Each line from the one containing "End operations." through the last line of the records below is to be repeated as written, with nothing added.

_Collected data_
•••••
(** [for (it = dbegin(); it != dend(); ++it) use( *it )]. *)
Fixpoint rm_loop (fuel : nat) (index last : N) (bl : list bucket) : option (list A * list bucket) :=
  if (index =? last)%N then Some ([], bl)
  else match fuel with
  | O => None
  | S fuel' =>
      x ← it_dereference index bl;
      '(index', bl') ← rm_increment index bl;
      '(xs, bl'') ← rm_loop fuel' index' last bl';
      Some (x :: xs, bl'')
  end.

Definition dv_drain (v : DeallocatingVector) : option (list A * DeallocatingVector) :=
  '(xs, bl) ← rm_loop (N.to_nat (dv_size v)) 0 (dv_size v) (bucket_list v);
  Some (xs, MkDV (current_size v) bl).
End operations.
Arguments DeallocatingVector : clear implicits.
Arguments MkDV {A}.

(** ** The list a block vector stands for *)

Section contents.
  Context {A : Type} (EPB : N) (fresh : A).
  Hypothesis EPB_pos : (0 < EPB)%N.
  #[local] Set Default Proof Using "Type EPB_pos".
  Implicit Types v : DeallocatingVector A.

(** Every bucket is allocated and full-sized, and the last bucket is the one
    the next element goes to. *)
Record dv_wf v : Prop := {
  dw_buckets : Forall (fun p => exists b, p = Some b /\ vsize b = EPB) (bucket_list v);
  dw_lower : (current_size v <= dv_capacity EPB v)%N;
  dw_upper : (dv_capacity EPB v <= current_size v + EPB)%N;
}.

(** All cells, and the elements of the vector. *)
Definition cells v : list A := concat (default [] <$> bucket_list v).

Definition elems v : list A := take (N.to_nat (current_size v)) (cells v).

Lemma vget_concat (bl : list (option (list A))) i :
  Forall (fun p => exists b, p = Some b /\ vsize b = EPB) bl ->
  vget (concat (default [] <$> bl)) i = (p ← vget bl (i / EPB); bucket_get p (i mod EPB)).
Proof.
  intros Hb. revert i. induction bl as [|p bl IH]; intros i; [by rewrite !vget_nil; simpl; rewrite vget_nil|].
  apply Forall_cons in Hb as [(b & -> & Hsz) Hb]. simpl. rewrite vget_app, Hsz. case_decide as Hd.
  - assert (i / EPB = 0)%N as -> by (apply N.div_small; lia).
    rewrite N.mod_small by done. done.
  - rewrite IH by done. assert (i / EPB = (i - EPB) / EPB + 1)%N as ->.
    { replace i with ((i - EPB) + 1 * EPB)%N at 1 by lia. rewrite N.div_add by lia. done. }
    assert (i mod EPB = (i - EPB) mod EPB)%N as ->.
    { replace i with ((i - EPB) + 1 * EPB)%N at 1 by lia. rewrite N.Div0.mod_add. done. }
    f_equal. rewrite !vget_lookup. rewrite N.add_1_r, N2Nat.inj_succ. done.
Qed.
•••••
_Answer for the task_
End operations.
Arguments DeallocatingVector : clear implicits.
Arguments MkDV {A}.

(** ** The list a block vector stands for *)

Section contents.
  Context {A : Type} (EPB : N) (fresh : A).
  Hypothesis EPB_pos : (0 < EPB)%N.
  #[local] Set Default Proof Using "Type EPB_pos".
  Implicit Types v : DeallocatingVector A.

(** Every bucket is allocated and full-sized, and the last bucket is the one
    the next element goes to. *)
Record dv_wf v : Prop := {
  dw_buckets : Forall (fun p => exists b, p = Some b /\ vsize b = EPB) (bucket_list v);
  dw_lower : (current_size v <= dv_capacity EPB v)%N;
  dw_upper : (dv_capacity EPB v <= current_size v + EPB)%N;
}.

(** All cells, and the elements of the vector. *)
Definition cells v : list A := concat (default [] <$> bucket_list v).

Definition elems v : list A := take (N.to_nat (current_size v)) (cells v).

Lemma vget_concat (bl : list (option (list A))) i :
  Forall (fun p => exists b, p = Some b /\ vsize b = EPB) bl ->
  vget (concat (default [] <$> bl)) i = (p ← vget bl (i / EPB); bucket_get p (i mod EPB)).
Proof.
  intros Hb. revert i. induction bl as [|p bl IH]; intros i; [by rewrite !vget_nil; simpl; rewrite vget_nil|].
  apply Forall_cons in Hb as [(b & -> & Hsz) Hb]. simpl. rewrite vget_app, Hsz. case_decide as Hd.
  - assert (i / EPB = 0)%N as -> by (apply N.div_small; lia).
    rewrite N.mod_small by done. done.
  - rewrite IH by done. assert (i / EPB = (i - EPB) / EPB + 1)%N as ->.
    { replace i with ((i - EPB) + 1 * EPB)%N at 1 by lia. rewrite N.div_add by lia. done. }
    assert (i mod EPB = (i - EPB) mod EPB)%N as ->.
    { replace i with ((i - EPB) + 1 * EPB)%N at 1 by lia. rewrite N.Div0.mod_add. done. }
    f_equal. rewrite !vget_lookup. rewrite N.add_1_r, N2Nat.inj_succ. done.
Qed.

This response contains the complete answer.